▶ Aim of the exercise:
Please copy out the entries below exactly, beginning with the line that contains "Definition available_end : Z := heap_end vm." and ending with the line that contains "Definition max_chunks : Z", and include nothing outside that span.

▶ Data listing:
(** ** Conversions *)

Definition is_address_aligned (addr : Z) : bool := is_aligned_to addr BYTES_IN_ADDRESS.
Definition page_align_down (address : Z) : Z := align_down address BYTES_IN_PAGE.
Definition is_page_aligned (address : Z) : bool := is_aligned_to address BYTES_IN_PAGE.
Definition chunk_align_up (addr : Z) : Z := align_up addr BYTES_IN_CHUNK.
Definition chunk_align_down (addr : Z) : Z := align_down addr BYTES_IN_CHUNK.
Definition mmap_chunk_align_up (addr : Z) : Z := align_up addr MMAP_CHUNK_BYTES.
Definition mmap_chunk_align_down (addr : Z) : Z := align_down addr MMAP_CHUNK_BYTES.
Definition bytes_to_chunks_up (bytes : Z) : Z :=
  Z.shiftr (bytes +u BYTES_IN_CHUNK -u 1) LOG_BYTES_IN_CHUNK.
Definition pages_to_bytes (pages : Z) : Z := ushl 64 pages LOG_BYTES_IN_PAGE.
Definition bytes_to_pages_up (bytes : Z) : Z :=
  Z.shiftr (raw_align_up bytes BYTES_IN_PAGE) LOG_BYTES_IN_PAGE.
Definition rshift_align_up (num bits : Z) : Z :=
  Z.shiftr (num +u (ushl 64 1 bits -u 1)) bits.

Definition UNITS : list string := ["B"; "KiB"; "MiB"; "GiB"; "TiB"; "PiB"]%string.

(** The [while] loop over the units: the index and the number that are printed. *)
Fixpoint format_loop (fuel : nat) (i : nat) (num : Z) : nat * Z :=
  match fuel with
  | O => (i, num)
  | S fuel =>
    let new_num := Z.shiftr num 10 in
    if new_num =? 0 then (i, num) else format_loop fuel (S i) new_num
  end.

Definition bytes_to_formatted_string (bytes : Z) : string :=
  let '(i, num) := format_loop (length UNITS - 1) 0 bytes in
  (pretty num +:+ default EmptyString (UNITS !! i))%string.

(** ** The virtual memory layout *)

Record VMLayout : Type := {
  log_address_space : Z;
  heap_start : Z;
  heap_end : Z;
  log_space_extent : Z;
  force_use_contiguous_spaces : bool;
  small_chunk_space_size : option Z
}.

Definition LOG_ARCH_ADDRESS_SPACE : Z := 47.

Section layout.
Context (vm : VMLayout).

Definition max_space_extent : Z := ushl 64 1 (log_space_extent vm).
Definition available_start : Z := heap_start vm.
Definition available_end : Z := heap_end vm.
Definition available_bytes : Z := get_extent available_end available_start.
Definition log_max_chunks : Z := LOG_ARCH_ADDRESS_SPACE -u LOG_BYTES_IN_CHUNK.
Definition max_chunks : Z := ushl 64 1 log_max_chunks.
Definition space_shift_64 : Z := log_space_extent vm.
Definition space_mask_64 : Z := ushl 64 (Z.shiftl 1 LOG_MAX_SPACES - 1) space_shift_64.
Definition space_size_64 : Z := max_space_extent.
Definition log_pages_in_space64 : Z := log_space_extent vm -u LOG_BYTES_IN_PAGE.
Definition pages_in_space64 : Z := ushl 64 1 log_pages_in_space64.
Definition address_mask : Z := ushl 64 31 (log_space_extent vm).

Definition address_to_chunk_index (addr : Z) : Z :=
  Z.shiftr (addr -u heap_start vm) LOG_BYTES_IN_CHUNK.
Definition chunk_index_to_address (chunk : Z) : Z :=
  heap_start vm +u ushl 64 chunk LOG_BYTES_IN_CHUNK.
Definition is_in_mmtk_heap (self : Z) : bool :=
  (heap_start vm <=? self) && (self <? heap_end vm).

Definition validate : res unit :=
  _ ← rust_assert (is_aligned_to (heap_start vm) BYTES_IN_CHUNK);
  _ ← rust_assert (is_aligned_to (heap_end vm) BYTES_IN_CHUNK);
  _ ← rust_assert (heap_start vm <? heap_end vm);
  _ ← rust_assert (log_address_space vm <=? LOG_ARCH_ADDRESS_SPACE);
  _ ← rust_assert (log_space_extent vm <=? log_address_space vm);
  if force_use_contiguous_spaces vm
  then
    _ ← rust_assert (log_space_extent vm <=? log_address_space vm -u LOG_MAX_SPACES);
    rust_assert (is_aligned_to (heap_start vm) max_space_extent)
  else Val ().
End layout.

Definition new_32bit : res VMLayout :=
  let layout32 := {| log_address_space := 32;
    heap_start := chunk_align_down 0x80000000; heap_end := chunk_align_up 0xd0000000;
    log_space_extent := 31; force_use_contiguous_spaces := false;
    small_chunk_space_size := None |} in
  _ ← validate layout32; Val layout32.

▶ Output for this task:
Definition available_end : Z := heap_end vm.
Definition available_bytes : Z := get_extent available_end available_start.
Definition log_max_chunks : Z := LOG_ARCH_ADDRESS_SPACE -u LOG_BYTES_IN_CHUNK.
Definition max_chunks : Z := ushl 64 1 log_max_chunks.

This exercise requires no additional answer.